This month’s American Libraries (page 16) has a short report on a census and retirement analysis by the ALA Office for Research and Statistics:
We will begin to see a surplus of graduates to retirees in 2019, but it may take until 2023 before we fully recover from the deficit years…. we could see a recovery period as long as eight years.
So by 2027, at the latest, there should be a good job market for librarians, according to the report.
Rosy outlooks for MLS grads — often by propagated library associations and schools — have become something of a joke the past few years. But do even these revised outlooks take all of the relevant factors in to account?
Good Market in 2027?
Oh my. Hmm. I would be 46 then. By then I think I would have given up on being patient and went into something else?
maybe I’ll find a good job before retirement
I interpreted this report differently–by 2019 the job market (for library employees) should be improving, because there will be a surplus of retirements compared to graduates. So, in the employer’s view, it will be a negative/deficit to “recover” from because there may be a shortage of librarians for a few years.
Once this happens in 2019, maybe I’ll finally be able to find a management position before I retire 🙂
I’ll have put in my 20 by then
I’ll most certainly be retired by then. I guess this is good news for toddlers who have expressed a desire to get an MLS.

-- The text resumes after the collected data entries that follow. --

(* ===== verification/Profiling.v ===== *)
(** * Profiles of the threads of a unit

    The inference, response and event threads of [Main/DETECTOR/src/RtspDetectorUnit.cpp] measure
    their stages and the queues: every cycle adds to a profile, and every hundred cycles the
    means and the largest values are written to the log and a new profile begins.  The
    readings of a cycle (times in microseconds, sizes of queues, counters of other parts) are its
    argument; a profile gives each field its value, an [uint64_t]. *)

From S2P Require Import Prelude.
Open Scope Z_scope.
Open Scope list_scope.

(** [sum += x] and [if( x > max ) max = x]. *)
Definition plus (sum x : Z) : Z := u64 (sum + x).
Definition peak (max x : Z) : Z := if max <? x then x else max.

Definition WINDOW : Z := 100.

(** ** Inference thread *)

Inductive InfField :=
| inf_dq_us | inf_pre_us | inf_req_us | inf_push_us | inf_avframe_size_sum | inf_avframe_size_max | inf_inflight_size_sum | inf_inflight_size_max | inf_count.

Definition InfProf : Type := InfField -> Z.
Definition InfProf_make : InfProf := fun _ => 0.

Record InfCycle := mkInfCycle { ic_dq : Z; ic_pre : Z; ic_req : Z; ic_push : Z; ic_avframe : Z; ic_inflight : Z; ic_gst_buf : Z; ic_cam_int : Z }.

Definition inf_add (c : InfCycle) (p : InfProf) : InfProf := fun f =>
  match f with
  | inf_dq_us => plus (p f) (ic_dq c) | inf_pre_us => plus (p f) (ic_pre c) | inf_req_us => plus (p f) (ic_req c) | inf_push_us => plus (p f) (ic_push c)
  | inf_avframe_size_sum => plus (p f) (ic_avframe c) | inf_avframe_size_max => peak (p f) (ic_avframe c)
  | inf_inflight_size_sum => plus (p f) (ic_inflight c) | inf_inflight_size_max => peak (p f) (ic_inflight c)
  | inf_count => plus (p f) 1
  end.

(** The numbers of the log line, in their order. *)
Definition inf_report (c : InfCycle) (p : InfProf) : list Z :=
  let n := p inf_count in
  [n; p inf_dq_us / n; p inf_pre_us / n; p inf_req_us / n; p inf_push_us / n; u64 (p inf_dq_us + p inf_pre_us + p inf_req_us + p inf_push_us) / n;
   p inf_avframe_size_sum / n; p inf_avframe_size_max; p inf_inflight_size_sum / n; p inf_inflight_size_max; ic_gst_buf c; ic_cam_int c].
(** A value whose children are built is built, under a parent or as the root. *)
Lemma built_root j base : wf_json j = true -> Forall (fun c => built (snd c)) (children j) ->
  exists new, reads new base (Some base) j /\
    forall s stk fuel, length s = base ->
      build_loop (sizes (children j) + fuel) (push_children (Some base) j stk) (s ++ [node_message j]) = build_loop fuel stk (s ++ new).
Proof.
  intros Hw Hc. destruct (build_children j base Hc) as (new & rs & Hr & Hb). exists (finished j rs :: new). split.
  - intros parse s0 ext fuel Hl Hf. destruct fuel as [| fuel]; [rewrite <- (sizes_children j) in Hf; lia |].
    apply (read_finished parse j fuel _ _ rs Hw); [by rewrite lookup_app_r, Hl, Nat.sub_diag by lia |].
    apply Forall2_same_length_lookup. split; [by eapply Forall2_length |].
    intros i c r Hci Hri. pose proof (Forall2_lookup_lr _ _ _ i c r Hr Hci Hri) as Hread. pose proof (list_elem_of_lookup_2 _ _ _ Hci) as Hcin. cbn in Hread. cbn [app]. rewrite (cons_middle _ s0), app_assoc.
    apply Hread; [rewrite length_app; cbn; lia | pose proof (child_size j c Hcin); lia].
  - intros s stk fuel Hl. apply (Hb s); [done |]. apply puts_finished; [done |]. symmetry. by eapply Forall2_length.
Qed.

Lemma children_all j (P : json -> Prop) : (forall l, j = JArray l -> Forall P l) -> (forall m, j = JObject m -> Forall (fun kv => P (snd kv)) m) ->
  Forall (fun c => P (snd c)) (children j).
Proof.
  intros Ha Ho. destruct j as [| | | | | l | m]; cbn; try constructor.
  - apply Forall_fmap. cbn. rewrite <- reverse_is_rev. by apply Forall_reverse, Ha.
  - apply Forall_fmap. cbn. rewrite <- reverse_is_rev. by apply Forall_reverse, Ho.
Qed.

Lemma all_built j : wf_json j = true -> built j.
Proof.
  assert (forall j, Forall (fun c => wf_json (snd c) = true -> built (snd c)) (children j) -> wf_json j = true -> built j) as Hstep.
  { clear. intros j Hc Hw base. assert (Forall (fun c => built (snd c)) (children j)) as Hb.
    { pose proof (wf_children j Hw) as Hwc. apply Forall_forall. intros c Hin. rewrite Forall_forall in Hc, Hwc. by apply Hc, Hwc. }
    destruct (built_root j base Hw Hb) as (new & Hr & Hl). exists new. split; [done |]. intros s a stk s' fuel Hs Ha.
    rewrite <- (sizes_children j). cbn [build_loop plus]. unfold build_turn. cbn [node assign create]. rewrite Hs, (run_assign_app _ _ _ _ _ Ha).
    cbn [mbind option_bind]. apply Hl. by rewrite (run_assign_length _ _ _ _ Ha). }
  revert j. apply (json_nested_ind (fun j => wf_json j = true -> built j)).
  - intros j Ho Ha. apply Hstep. apply (children_all j (fun j => wf_json j = true -> built j)); by intros ? ->.
  - intros l Hl. apply Hstep. apply (children_all (JArray l) (fun j => wf_json j = true -> built j)); [by intros ? [= <-] | done].
  - intros m Hm. apply Hstep. apply (children_all (JObject m) (fun j => wf_json j = true -> built j)); [done | by intros ? [= <-]].
Qed.

Lemma buildSioFromJson_reads j s : wf_json j = true ->
  exists p s', buildSioFromJson (json_size j) j s = Some (p, s ++ s') /\ forall parse fuel, json_size j <= fuel -> createJson parse fuel (s ++ s') p = Some (transmitted parse j).
Proof.
  intros Hw. assert (Forall (fun c => built (snd c)) (children j)) as Hb.
  { eapply Forall_impl; [exact (wf_children j Hw) |]. intros c. apply all_built. }
  destruct (built_root j (length s) Hw Hb) as (new & Hr & Hl). exists (Some (length s)), new. unfold buildSioFromJson. cbn [create].
  rewrite <- (sizes_children j). replace (S (sizes (children j))) with (sizes (children j) + 1) by lia. rewrite Hl by done. split; [done |].
  intros parse fuel Hf. rewrite <- (app_nil_r new). apply Hr; [done |]. rewrite <- (sizes_children j). lia.
Qed.

(** Any value with members or elements becomes a message that the receiver reads. *)
Lemma createObject_reads j s : is_object j = true -> wf_json j = true ->
  exists p s', createObject j s = Some (p, s ++ s') /\
    forall parse fuel, json_size j <= fuel -> createJson parse fuel (s ++ s') p = Some (transmitted parse j).
Proof. unfold createObject. intros ->. apply buildSioFromJson_reads. Qed.

Lemma createArray_reads j s : is_array j = true -> wf_json j = true ->
  exists p s', createArray j s = Some (p, s ++ s') /\
    forall parse fuel, json_size j <= fuel -> createJson parse fuel (s ++ s') p = Some (transmitted parse j).
Proof. unfold createArray. intros ->. apply buildSioFromJson_reads. Qed.

(** Anything else becomes an empty message. *)
Lemma createObject_other o s : is_object o = false -> createObject o s = Some (Some (length s), s ++ [object_message []]).
Proof. unfold createObject. by intros ->. Qed.

Lemma createArray_other a s : is_array a = false -> createArray a s = Some (Some (length s), s ++ [array_message []]).
Proof. unfold createArray. by intros ->. Qed.

(** ** Reading ends where the messages are no cycle *)

Definition pointers (m : message) : list ptr :=
  match m with array_message v => v | object_message v => map snd v | _ => [] end.

Definition below (rank : nat -> nat) (s : store) (n : nat) (p : ptr) : Prop :=
  match p with Some a => a < length s /\ rank a < n | None => True end.

Definition acyclic (rank : nat -> nat) (s : store) : Prop :=
  forall a m, s !! a = Some m -> Forall (below rank s (rank a)) (pointers m).

Lemma set_member_object m key v : set_member (JObject m) key v = Some (JObject (replace_member key v m)).
Proof. done. Qed.

Lemma createJson_total parse rank s fuel p : acyclic rank s -> below rank s fuel p -> is_Some (createJson parse fuel s p).
Proof.
  intros Hs. revert p. induction fuel as [| fuel IH]; intros [a |] Hp; [destruct Hp; lia | by eexists | | by eexists].
  destruct Hp as [Ha Hf]. cbn [createJson]. destruct (lookup_lt_is_Some_2 s a Ha) as [m Hm]. rewrite Hm. cbn [mbind option_bind].
  pose proof (Hs a m Hm) as Hb. assert (forall q, q ∈ pointers m -> is_Some (createJson parse fuel s q)) as Hc.
  { intros q Hq. apply IH. rewrite Forall_forall in Hb. specialize (Hb q Hq). destruct q as [b |]; [| done]. cbn in *. lia. }
  destruct m as [| | | | v | v | |]; cbn in Hc; try by eexists.
  - assert (is_Some (mapM (createJson parse fuel s) v)) as [l ->]; [| by eexists].
    apply mapM_is_Some_2, Forall_forall. exact Hc.
  - clear -Hc. assert (forall acc, is_Some (fold_left (fun j kv => j ← j; v ← createJson parse fuel s (snd kv); set_member j (fst kv) v) v (Some (JObject acc)))) as Hg;
      [| apply Hg]. induction v as [| [k q] v IH]; intros acc; cbn [fold_left snd fst]; [by eexists |].
    destruct (Hc q) as [x Hx]; [cbn; left |]. rewrite Hx. cbn [mbind option_bind]. rewrite set_member_object. apply IH. intros q' Hq'. apply Hc. cbn. by right.
Qed.

(** ** The order of arrays *)

Definition plain : string -> option json := fun _ => None.

(** Numbers as the receiver has them. *)
Fixpoint doubles (j : json) : json :=
  match j with
  | JInt z => JFloat (f64_of_Z z)
  | JArray l => JArray (map doubles l)
  | JObject m => JObject (map (fun kv => (fst kv, doubles (snd kv))) m)
  | _ => j
  end.

(** Sent back by the same conversion, the order is the first one again. *)
Lemma transmitted_twice j : transmitted plain (transmitted plain j) = doubles j.
Proof.
  revert j. apply json_nested_ind.
  - by intros [].
  - intros l Hl. cbn. rewrite map_rev, rev_involutive, map_map. f_equal. apply map_ext_in. rewrite Forall_forall in Hl. intros c Hc%list_elem_of_In. by apply Hl.
  - intros m Hm. cbn. rewrite map_map. f_equal. apply map_ext_in. rewrite Forall_forall in Hm. intros [k c] Hc%list_elem_of_In. cbn. f_equal. by apply (Hm (k, c)).
Qed.

Example demo_reversed :
  (fun r => createJson plain 20 (snd r) (fst r)) <$> createObject (JObject [("Box", JArray [JNull; JBool true; JArray [JNull; JBool false]])]%string) [null_message] =
  Some (Some (JObject [("Box", JArray [JArray [JBool false; JNull]; JBool true; JNull])]%string)).
Proof. vm_compute. reflexivity. Qed.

The ALA is full of such crap.
The situation across the pond
It’s interesting that stateside LIS schools are filling their students with the same worthy nonsense that I have been subjected to during term 04/05. Irish 3rd level libraries reject applications from LIS grads for library assistant roles while the Irish public library service accepts applications regardless of professional qualifications for this grade. I was recently told that Trinity College Dublin rarely promotes library assistants to assistant librarian positions and that applying for an assistant librarian role would not help my career path. Fair enough, I say. I’m a forty year old who has switched career from ICT management into librarianship and want the last two years of post-graduate work to stand to me in terms of a professional step up. But please Department of Library and Information Studies, University College Dublin don’t bullshit any of this years intake that the HDLIS or MLIS will open doors. If you are on secondment from the Irish public library service you are lucky. You have a job to go to at the end of the year and prospects of promotion enhanced. Anyone else is going to have a rude awakening. That said the situation in the UK seems a little better. The immigrant boat awaits once more!
Location Location Location
If you want to find a good or better library job in the town or city where you live, then you are dramatically restricting your potential employers. It’s not that there are no good library jobs, it’s that librarians seem to expect the jobs to come to them. Maybe the librarian has to go to the hiring library, even if it’s in another city or state.
Here’s a question – do graduates of library schools tend to remain in the cities where they attended school? If so, wouldn’t that mean that there is a surplus of librarians in these areas while a shortage of librarians in areas that lack an accredited library school?
I make this point because many of my classmates do not intend to move after graduation.
Re:The situation across the pond
At least the LAI has not been telling us for the last two decades that there is a shortage of professional librarians.
I’ve made application to TCD, Dublin and County Cork when openings are announced and I still wait.
Re:Location Location Location
I agree. Also, the librarians that retire are going to create promotional opportunities which will eventually trickle down to entry-level positions.
People are not able to find jobs PARTLY because they are not where the jobs are. Although from discussions that I’ve read, it seems that some systems expect too much experience from entry-level applicants.
I was able to get a job in LA County by August after graduating in June. LA County Public Library had a number of entry-level librarian openings then, and they have even more right now.